Astragalus membranaceus extract attenuates ulcerative colitis by integrating multiomics and the PI3K/AKT signaling pathway

Introduction Ulcerative colitis (UC) is a chronic, non-specific inflammatory bowel disease (IBD) that severely impairs the quality of life of affected individuals. Astragalus membranaceus ( Fisch. ) Bge . [Fabaceae; Astragali radix] (AM), a widely used Chinese medicine, has active ingredients that exhibit significant anti-inflammatory effects. This study aimed to investigate the role of AM extract in alleviating dextran sulfate sodium (DSS)-induced colitis in mice. Methods A UC model was established, and AM extract was orally administered to evaluate its role in the treatment of colitis in mice. The effects of AM extract on colitis mice were subsequently investigated via 16S rDNA profiling, as well as short-chain fatty acids (SCFAs) and bile acids (BAs) sequencing. In addition, network pharmacology approaches and supplementary validation experiments were conducted to elucidate the underlying mechanisms of action. Results AM extract notably alleviated UC-related symptoms, promoted the restoration of intestinal barrier integrity, and suppressed inflammation. Concurrently, it contributed to the rebalancing of the gut microbiota and normalization of both SCFAs and BAs metabolic processes. Mechanistic investigations integrating network pharmacology and experimental validation revealed that the beneficial effects of AM extract are likely mediated through the regulation of the PI3K/AKT signaling pathway.
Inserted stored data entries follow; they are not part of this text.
(** What a probe call returns against the build table [s]. *)
Definition probe_frame (cfg : Config) (s : list Row) (c : Call)
  : option Frame :=
  match live c.1 with
  | [] => None
  | bs =>
      Some {| key_name := if decide (key_to_keep cfg = "right")
                          then right_on cfg else left_on cfg;
              body := join (concat bs) s (how cfg) |}
  end.

End BuildProbeRun.

(** ** DistinctExecutor

    Rows carry the [keys] columns and one further column.
    [DataFrame.unique] drops repeated rows and promises no order, so it
    is a parameter with its contract.  The first call returns the very
    frame it stores in [self.state], to which later calls append in
    place: what a call returns is either that object or a frame of its
    own. *)

Module Distinct.

Record Row := { key : Z; val : Z }.

Global Instance Row_eq_dec : EqDecision Row.
Proof. solve_decision. Defined.

Record State := { state : option (list Row) }.

Definition init : State := {| state := None |}.

Inductive Returned :=
| StateObject                 (* the frame held in [self.state] *)
| Frame (rows : list Row).    (* a frame nothing else refers to *)

(** What a returned frame holds when it is read in state [st]. *)
Definition read (st : State) (f : Returned) : list Row :=
  match f with
  | StateObject => default [] (state st)
  | Frame rows => rows
  end.

(** [batch.join(state, on = keys, how = "anti")] *)
Definition anti_join (batch st : list Row) : list Row :=
  filter (λ r, key r ∉ key <$> st) batch.

Section WithUnique.
Variable unique : list Row → list Row.

Definition execute (st : State) (batches : list (option (list Row)))
  : Result (option Returned * State) :=
  let batches := live batches in
  if decide (length batches = 0%nat) then Ok (None, st) else
  let batch := unique (concat batches) in
  match state st with
  | None => Ok (Some StateObject, {| state := Some batch |})
  | Some s =>
      let contribution := anti_join batch s in
      Ok (Some (Frame contribution), {| state := Some (s ++ contribution) |})
  end.

Definition done (st : State) : Result (option Returned * State) :=
  Ok (None, st).

(** A channel's history.  Beside the frames returned, the rows each
    held at the moment it was returned. *)
Fixpoint run (st : State) (calls : list (list (option (list Row))))
  : Result (list (option Returned) * list (list Row) * State) :=
  match calls with
  | [] => Ok ([], [], st)
  | batches :: rest =>
      '(r, st1) ← execute st batches;
      '(rs, seen, st2) ← run st1 rest;
      Ok (r :: rs, from_option (read st1) [] r :: seen, st2)
  end.

End WithUnique.

Definition delivered (calls : list (list (option (list Row)))) : list Row :=
  concat (concat (live <$> calls)).

End Distinct.

(** ** Histories of the hopping and the sliding window executors *)

Module HoppingRun.
Import Window HoppingWindow.

Section WithEngines.
Context {Out : Type}.
Variable groupby_dynamic : Config → list Row → list Out.
Variable sql_window : Config → list (Row * Z) → list Out.

Fixpoint run (cfg : Config) (st : State)
    (calls : list (list (option (list Row))))
  : Result (list (option (list Out)) * State) :=
  match calls with
  | [] => Ok ([], st)
  | batches :: rest =>
      '(r, st1) ← execute groupby_dynamic sql_window cfg st batches;
      '(rs, st2) ← run cfg st1 rest;
      Ok (r :: rs, st2)
  end.

End WithEngines.

(** *** Ghost state of the proofs *)

(** The end of the last window completed at timestamp [ts]. *)
Definition last_end (cfg : Config) (ts : Z) : Z :=
  (ts - size cfg) `div` hop cfg * hop cfg + size cfg.

Definition last_ts (batch : list Row) : Z := from_option time 0 (last batch).

(** The rows of a batch up to that end, and the rows after it. *)
Definition kept (cfg : Config) (batch : list Row) : list Row :=
  filter (λ r, time r ≤ last_end cfg (last_ts batch)) batch.

Definition deferred (cfg : Config) (batch : list Row) : list Row :=
  filter (λ r, last_end cfg (last_ts batch) < time r) batch.

(** What the calls of a history hand to the aggregation, call by call,
    when [carry] was deferred before. *)
Fixpoint inputs (cfg : Config) (carry : list Row)
    (calls : list (list (option (list Row)))) : list (list Row) :=
  match calls with
  | [] => []
  | batches :: rest =>
      let batch := concat (live batches) in
      (carry ++ kept cfg batch) :: inputs cfg (deferred cfg batch) rest
  end.

Definition carry_after (cfg : Config) (st : option (list Row))
    (calls : list (list (option (list Row)))) : option (list Row) :=
  match last calls with
  | None => st
  | Some batches => Some (deferred cfg (concat (live batches)))
  end.

End HoppingRun.

Module SlidingRun.
Import Window SlidingWindow.

Section WithEngines.
Context {Out : Type}.
Variable groupby_rolling : Config → list Row → list Out.

Fixpoint run (cfg : Config) (st : State)
    (calls : list (list (option (list Row))))
  : Result (list (option (list Out)) * State) :=
  match calls with
  | [] => Ok ([], st)
  | batches :: rest =>
      '(r, st1) ← execute groupby_rolling cfg st batches;
      '(rs, st2) ← run cfg st1 rest;
      Ok (r :: rs, st2)
  end.

End WithEngines.

(** *** Ghost state of the proofs *)

(** The rows of a stream that lie within the window of its last row. *)
Definition window_of (cfg : Config) (rows : list Row) : list Row :=
  match last rows with
  | Some r => filter (λ x, time r - size_before cfg < time x) rows
  | None => []
  end.

(** Every call delivers rows, and its last row is not stamped before
    the last row of the call before. *)
Fixpoint in_step (prev : option Z) (calls : list (list (option (list Row))))
  : Prop :=
  match calls with
  | [] => True
  | batches :: rest =>
      match last (concat (live batches)) with
      | None => False
      | Some r =>
          from_option (λ p, p ≤ time r) True prev ∧ in_step (Some (time r)) rest
      end
  end.

End SlidingRun.

(** What the calls of a history return when [prev] was delivered
    before: the engine's rows for the window of [prev] followed by the
    call's own rows, without the rows for that window. *)

Module SlidingSpec.
Import Window SlidingWindow SlidingRun.

Section WithEngines.
Context {Out : Type}.
Variable groupby_rolling : Config → list Row → list Out.

Fixpoint returns (cfg : Config) (prev : list Row)
    (calls : list (list (option (list Row)))) : list (option (list Out)) :=
  match calls with
  | [] => []
  | batches :: rest =>
      let batch := concat (live batches) in
      let w := window_of cfg prev in
      Some (drop (length w) (groupby_rolling cfg (w ++ batch)))
        :: returns cfg (prev ++ batch) rest
  end.

End WithEngines.

End SlidingSpec.

(** * Input readers of [pyquokka/dataset.py]

    A reader is a generator: draining it gives the pairs it yields, each
    a resume token and an item, and the exception that ended it, if
    any. *)

(** ** InputS3FilesDataset

    [self.files] is the listing [set_num_channels] took; the bucket maps
    a key to the bytes of its object.  A channel reads the listing in
    strides of [num_channels], starting at its own number. *)

Module S3Files.

Section WithBodies.
Context {Body : Type}.

Record State := {
  num_channels : option nat;
  files : list string
}.

Definition Yield : Type := nat * (string * Body).

(** The [while] loop from [curr_pos] on.  [fuel] bounds the number of
    turns; the loop itself only ends when [curr_pos] leaves the
    listing. *)
Fixpoint read_from (fuel : nat) (files : list string)
    (bucket : gmap string Body) (num_channels curr_pos : nat)
  : list Yield * option PyExn :=
  match files !! curr_pos with
  | None => ([], None)
  | Some key =>
      match fuel with
      | O => ([], Some OutOfFuel)
      | S fuel' =>
          match bucket !! key with
          | None => ([], Some PlainException)   (* [NoSuchKey] *)
          | Some body =>
              let curr_pos := (curr_pos + num_channels)%nat in
              let '(later, outcome) :=
                read_from fuel' files bucket num_channels curr_pos in
              ((curr_pos, (key, body)) :: later, outcome)
          end
      end
  end.

Definition get_next_batch (fuel : nat) (st : State)
    (bucket : gmap string Body) (mapper_id : nat) (pos : option nat)
  : list Yield * option PyExn :=
  match num_channels st with
  | None => ([], Some AssertionError)
  | Some n =>
      let curr_pos := match pos with None => mapper_id | Some p => p end in
      read_from fuel (files st) bucket n curr_pos
  end.

(** The objects of the listing, in listing order. *)
Definition objects (files : list string) (bucket : gmap string Body)
  : list (string * Body) :=
  omap (λ key, pair key <$> bucket !! key) files.

End WithBodies.
Arguments State : clear implicits.

(** *** Ghost state of the proofs *)

(** The positions a channel visits from [curr_pos] on. *)
Fixpoint positions (fuel len num_channels curr_pos : nat) : list nat :=
  match fuel with
  | O => []
  | S fuel' =>
      if decide (curr_pos < len)%nat
      then curr_pos :: positions fuel' len num_channels (curr_pos + num_channels)
      else []
  end.

End S3Files.

(** ** InputParquetDataset and InputEC2ParquetDataset

    [get_own_state] deals the row groups of the dataset to the channels;
    [get_next_batch] reads the row groups of one channel.  What is kept
    for a row group is the fragment itself or, in the EC2 variant, its
    path and partition expression; [channel_lengths] is a numpy array
    of 64-bit integers. *)

Module ParquetDataset.

Definition wrap64 (z : Z) : Z := (z + 2 ^ 63) `mod` 2 ^ 64 - 2 ^ 63.

(** [np.argmin]: the first position of the least entry. *)
Fixpoint argmin_go (l : list Z) (i best_i : nat) (best : Z) : nat :=
  match l with
  | [] => best_i
  | x :: l' =>
      if decide (x < best) then argmin_go l' (S i) i x
      else argmin_go l' (S i) best_i best
  end.

Definition argmin (l : list Z) : Result nat :=
  match l with
  | [] => Raise ValueError
  | x :: l' => Ok (argmin_go l' 1 0 x)
  end.

Section WithFragments.
Context {F E B : Type}.
Variable count_rows : F → Z.         (* [item.count_rows()] *)
Variable entry : F → E.              (* what is kept for a row group *)
Variable to_batches : E → list B.    (* its record batches, filtered *)

(** [list.sort(key = lambda x: x[0])], which is stable. *)
Fixpoint insert_by_size (x : Z * F) (l : list (Z * F)) : list (Z * F) :=
  match l with
  | [] => [x]
  | y :: l' =>
      if decide (x.1 ≤ y.1) then x :: y :: l' else y :: insert_by_size x l'
  end.

Definition sort_by_size (l : list (Z * F)) : list (Z * F) :=
  foldr insert_by_size [] l.

(** One turn of the dealing loop. *)
Definition assign (st : gmap nat (list E) * list Z) (x : Z * F)
  : Result (gmap nat (list E) * list Z) :=
  let '(channel_assigments, channel_lengths) := st in
  channel ← argmin channel_lengths;
  match channel_assigments !! channel with
  | None => Raise KeyError
  | Some fragments =>
      match channel_lengths !! channel with
      | None => Raise IndexError
      | Some v =>
          Ok (<[channel := fragments ++ [entry x.2]]> channel_assigments,
              <[channel := wrap64 (v + x.1)]> channel_lengths)
      end
  end.

Fixpoint assign_all (st : gmap nat (list E) * list Z) (l : list (Z * F))
  : Result (gmap nat (list E) * list Z) :=
  match l with
  | [] => Ok st
  | x :: rest => st' ← assign st x; assign_all st' rest
  end.

(** [get_own_state], from the row groups of the dataset to
    [self.channel_assigments]. *)
Definition get_own_state (num_channels : nat) (row_group_fragments : list F)
  : Result (gmap nat (list E)) :=
  let row_group_fragments_with_size :=
    sort_by_size ((λ item, (count_rows item, item)) <$> row_group_fragments) in
  let channel_assigments : gmap nat (list E) :=
    list_to_map ((λ i, (i, [])) <$> seq 0 num_channels) in
  let channel_lengths := replicate num_channels 0 in
  '(channel_assigments, _) ←
    assign_all (channel_assigments, channel_lengths)
      row_group_fragments_with_size;
  Ok channel_assigments.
Discussion Our study demonstrated that the AM extract effectively alleviated UC. The extract was shown to modulate microbial dysbiosis triggered by DSS and promote the generation of beneficial metabolites. Subsequent analyses confirmed that these effects are mediated through activation of the PI3K/AKT signaling pathway. Collectively, these findings offer novel insights into treatment strategies for UC.